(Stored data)
....................
Section Token.
Context `{K : Keccak} `{Ec : Ecrecover} (depth : nat).
Implicit Types (self : Token) (args : bytes).

(** ** The ERC-20 core ([token.rs]) *)

Definition at_of self : Z := self_addr (ctx self).
Definition msg_sender self : Z := caller (ctx self).

Definition require_writable self : prog unit := require (negb (read_only (ctx self))) WriteProtection.

Definition emit self (topic0 a b amount : Z) : prog unit :=
  emit_log (ctx self) [topic0; a; b] (be_encode 32 amount).

Definition is_paused self (bit : Z) : prog bool := w ← paused (at_of self); Ret (Z.testbit w bit).
Definition require_unpaused self (bit : Z) : prog unit :=
  p ← is_paused self bit; require (negb p) (rev ERR_CONTRACT_PAUSED [bit]).

Definition policy_allows (id account : Z) : prog bool :=
  if id =? 0 then Ret true else is_authorized depth id account.
Definition require_policy (id account scope : Z) : prog unit :=
  b ← policy_allows id account; require b (rev ERR_POLICY_FORBIDS [scope; id]).

Definition approve self (owner spender amount : Z) : prog bytes :=
  _ ← require_writable self;
  _ ← require (negb (owner =? 0)) (rev ERR_INVALID_APPROVER [owner]);
  _ ← require (negb (spender =? 0)) (rev ERR_INVALID_SPENDER [spender]);
  _ ← set_allowance (at_of self) owner spender amount;
  _ ← emit self TOPIC_APPROVAL owner spender amount;
  Ret (enc_bool true).

(** The two writes at the end of [move_balance] and [seize_with_memo]. *)
Definition shift_balance self (from to amount : Z) : prog unit :=
  from_slot ← balance_slot from;
  bal ← get_word (at_of self) from_slot;
  _ ← require (negb (bal <? amount)) (rev ERR_INSUFFICIENT_BALANCE [from; bal; amount]);
  _ ← put_word (at_of self) from_slot (bal - amount);
  to_slot ← balance_slot to;
  to_bal ← get_word (at_of self) to_slot;
  put_word (at_of self) to_slot (wrap256 (to_bal + amount)).

Definition move_balance self (from to amount : Z) : prog unit :=
  _ ← require (negb (to =? 0)) (rev ERR_INVALID_RECEIVER [to]);
  _ ← require (negb (from =? 0)) (rev ERR_INVALID_SENDER [from]);
  _ ← (if privileged self then Ret tt
       else
         ps ← transfer_policies (at_of self);
         let '(sender, receiver, _) := (ps : Z * Z * Z) in
         _ ← require_policy sender from SCOPE_TRANSFER_SENDER;
         require_policy receiver to SCOPE_TRANSFER_RECEIVER);
  shift_balance self from to amount.

Definition transfer self (from to amount : Z) : prog bytes :=
  _ ← require_writable self;
  _ ← require_unpaused self PAUSE_TRANSFER;
  _ ← move_balance self from to amount;
  _ ← emit self TOPIC_TRANSFER from to amount;
  Ret (enc_bool true).

Definition transfer_from self (spender from to amount : Z) : prog bytes :=
  _ ← require_writable self;
  _ ← require_unpaused self PAUSE_TRANSFER;
  _ ← require (negb (to =? 0)) (rev ERR_INVALID_RECEIVER [to]);
  _ ← require (negb (from =? 0)) (rev ERR_INVALID_SENDER [from]);
  slot ← allowance_slot from spender;
  allowed ← get_word (at_of self) slot;
  let infinite := allowed =? U256_MAX in
  _ ← require (infinite || negb (allowed <? amount)) (rev ERR_INSUFFICIENT_ALLOWANCE [spender; allowed; amount]);
  _ ← (if negb (privileged self) && negb (spender =? from) then
         ps ← transfer_policies (at_of self);
         let '(_, _, executor) := (ps : Z * Z * Z) in
         require_policy executor spender SCOPE_TRANSFER_EXECUTOR
       else Ret tt);
  _ ← (if infinite then Ret tt else put_word (at_of self) slot (allowed - amount));
  _ ← move_balance self from to amount;
  _ ← emit self TOPIC_TRANSFER from to amount;
  Ret (enc_bool true).

(** ** Roles ([admin.rs]) *)

Definition ensure_role self (role : Z) : prog unit :=
  if privileged self then Ret tt
  else
    b ← has_role (at_of self) role (msg_sender self);
    require b (rev ERR_AC_UNAUTHORIZED [msg_sender self; role]).

Definition ensure_role_mutable self (role : Z) : prog unit :=
  _ ← require_writable self;
  gone ← do_ AdminRenounced;
  frozen ← (if negb (privileged self) || gone then
              n ← admin_count (at_of self); Ret (n =? 0)
            else Ret false);
  if (frozen : bool) then
    admin ← role_admin (at_of self) role;
    Throw (rev ERR_AC_UNAUTHORIZED [msg_sender self; admin])
  else if privileged self then Ret tt
  else
    admin ← role_admin (at_of self) role;
    b ← has_role (at_of self) admin (msg_sender self);
    if (b : bool) then Ret tt
    else
      admin ← role_admin (at_of self) role;
      Throw (rev ERR_AC_UNAUTHORIZED [msg_sender self; admin]).

Definition grant_role self (role account : Z) : prog unit :=
  _ ← ensure_role_mutable self role;
  has ← has_role (at_of self) role account;
  if (has : bool) then Ret tt
  else
    _ ← set_role (at_of self) role account true;
    _ ← (if role =? ROLE_DEFAULT_ADMIN then
           n ← admin_count (at_of self); set_admin_count (at_of self) (wrap256 (n + 1))
         else Ret tt);
    emit_log (ctx self) [TOPIC_ROLE_GRANTED; role; account; msg_sender self] [].

(** [remove_role], with the [OutOfGas] both callers return when it fails. *)
Definition remove_role self (role account : Z) : prog unit :=
  has ← has_role (at_of self) role account;
  if negb has then Ret tt
  else
    _ ← set_role (at_of self) role account false;
    _ ← (if role =? ROLE_DEFAULT_ADMIN then
           n ← admin_count (at_of self); set_admin_count (at_of self) (wrap256 (n - 1))
         else Ret tt);
    emit_log (ctx self) [TOPIC_ROLE_REVOKED; role; account; msg_sender self] [].

(** The last admin cannot be removed by [revoke_role] and [renounce_role]. *)
Definition guard_last_admin self (role account : Z) : prog unit :=
  if role =? ROLE_DEFAULT_ADMIN then
    has ← has_role (at_of self) role account;
    if (has : bool) then
      n ← admin_count (at_of self);
      require (negb (n =? 1)) (rev ERR_LAST_ADMIN_CANNOT_RENOUNCE [])
    else Ret tt
  else Ret tt.

Definition revoke_role self (role account : Z) : prog unit :=
  _ ← ensure_role_mutable self role;
  _ ← guard_last_admin self role account;
  remove_role self role account.

Definition renounce_role self (role confirmation : Z) : prog unit :=
  _ ← require_writable self;
  _ ← require (confirmation =? msg_sender self) (rev ERR_AC_BAD_CONFIRMATION []);
  _ ← guard_last_admin self role (msg_sender self);
  remove_role self role (msg_sender self).

Definition renounce_last_admin self : prog unit :=
  _ ← require_writable self;
  b ← has_role (at_of self) ROLE_DEFAULT_ADMIN (msg_sender self);
  _ ← require b (rev ERR_AC_UNAUTHORIZED [msg_sender self; ROLE_DEFAULT_ADMIN]);
  n ← admin_count (at_of self);
  _ ← require (n =? 1) (rev ERR_NOT_SOLE_ADMIN []);
  _ ← set_role (at_of self) ROLE_DEFAULT_ADMIN (msg_sender self) false;
  _ ← set_admin_count (at_of self) 0;
  _ ← do_ (SetAdminRenounced true);
  _ ← emit_log (ctx self) [TOPIC_ROLE_REVOKED; ROLE_DEFAULT_ADMIN; msg_sender self; msg_sender self] [];
  emit_log (ctx self) [TOPIC_LAST_ADMIN_RENOUNCED; msg_sender self] [].

Definition set_role_admin self (role new_admin_role : Z) : prog unit :=
  _ ← ensure_role_mutable self role;
  prev ← role_admin (at_of self) role;
  _ ← store_role_admin (at_of self) role new_admin_role;
  emit_log (ctx self) [TOPIC_ROLE_ADMIN_CHANGED; role; prev; new_admin_role] [].

(** ** Pausing *)

(** The loop over the features: an out-of-range one reverts. *)
Fixpoint pause_mask (on : bool) (features : list Z) (p : Z) : exec Cas20Err Z :=
  match features with
  | [] => Done p
  | f :: features =>
      if PAUSE_SEIZE <? f then Fail revert
      else
        let mask := Z.shiftl 1 f in
        pause_mask on features (if on then Z.lor p mask else Z.land p (Z.lnot mask))
  end.

Definition set_pause self args (on : bool) : prog unit :=
  features ← lift (read_uint8_array args);
  _ ← require_writable self;
  _ ← ensure_role self (if on then ROLE_PAUSE else ROLE_UNPAUSE);
  _ ← require (negb (zlen features =? 0)) (rev ERR_EMPTY_FEATURE_SET []);
  r ← paused_checked (at_of self);
  p ← lift (ok_or r OutOfGas);
  p ← lift (pause_mask on features p);
  _ ← set_paused (at_of self) p;
  emit_log (ctx self) [if on then TOPIC_PAUSED else TOPIC_UNPAUSED; msg_sender self]
    (encode_tuple [abi_word_array features]).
....................
● **Task description**: Beginning at the line with "b ← has_role (at_of self) admin" and stopping after the line with "(rev ERR_AC_BAD_CONFIRMATION []);", please write out every line of the data above exactly and nothing else.

● **Exercise output**:
    b ← has_role (at_of self) admin (msg_sender self);
    if (b : bool) then Ret tt
    else
      admin ← role_admin (at_of self) role;
      Throw (rev ERR_AC_UNAUTHORIZED [msg_sender self; admin]).

Definition grant_role self (role account : Z) : prog unit :=
  _ ← ensure_role_mutable self role;
  has ← has_role (at_of self) role account;
  if (has : bool) then Ret tt
  else
    _ ← set_role (at_of self) role account true;
    _ ← (if role =? ROLE_DEFAULT_ADMIN then
           n ← admin_count (at_of self); set_admin_count (at_of self) (wrap256 (n + 1))
         else Ret tt);
    emit_log (ctx self) [TOPIC_ROLE_GRANTED; role; account; msg_sender self] [].

(** [remove_role], with the [OutOfGas] both callers return when it fails. *)
Definition remove_role self (role account : Z) : prog unit :=
  has ← has_role (at_of self) role account;
  if negb has then Ret tt
  else
    _ ← set_role (at_of self) role account false;
    _ ← (if role =? ROLE_DEFAULT_ADMIN then
           n ← admin_count (at_of self); set_admin_count (at_of self) (wrap256 (n - 1))
         else Ret tt);
    emit_log (ctx self) [TOPIC_ROLE_REVOKED; role; account; msg_sender self] [].

(** The last admin cannot be removed by [revoke_role] and [renounce_role]. *)
Definition guard_last_admin self (role account : Z) : prog unit :=
  if role =? ROLE_DEFAULT_ADMIN then
    has ← has_role (at_of self) role account;
    if (has : bool) then
      n ← admin_count (at_of self);
      require (negb (n =? 1)) (rev ERR_LAST_ADMIN_CANNOT_RENOUNCE [])
    else Ret tt
  else Ret tt.

Definition revoke_role self (role account : Z) : prog unit :=
  _ ← ensure_role_mutable self role;
  _ ← guard_last_admin self role account;
  remove_role self role account.

Definition renounce_role self (role confirmation : Z) : prog unit :=
  _ ← require_writable self;
  _ ← require (confirmation =? msg_sender self) (rev ERR_AC_BAD_CONFIRMATION []);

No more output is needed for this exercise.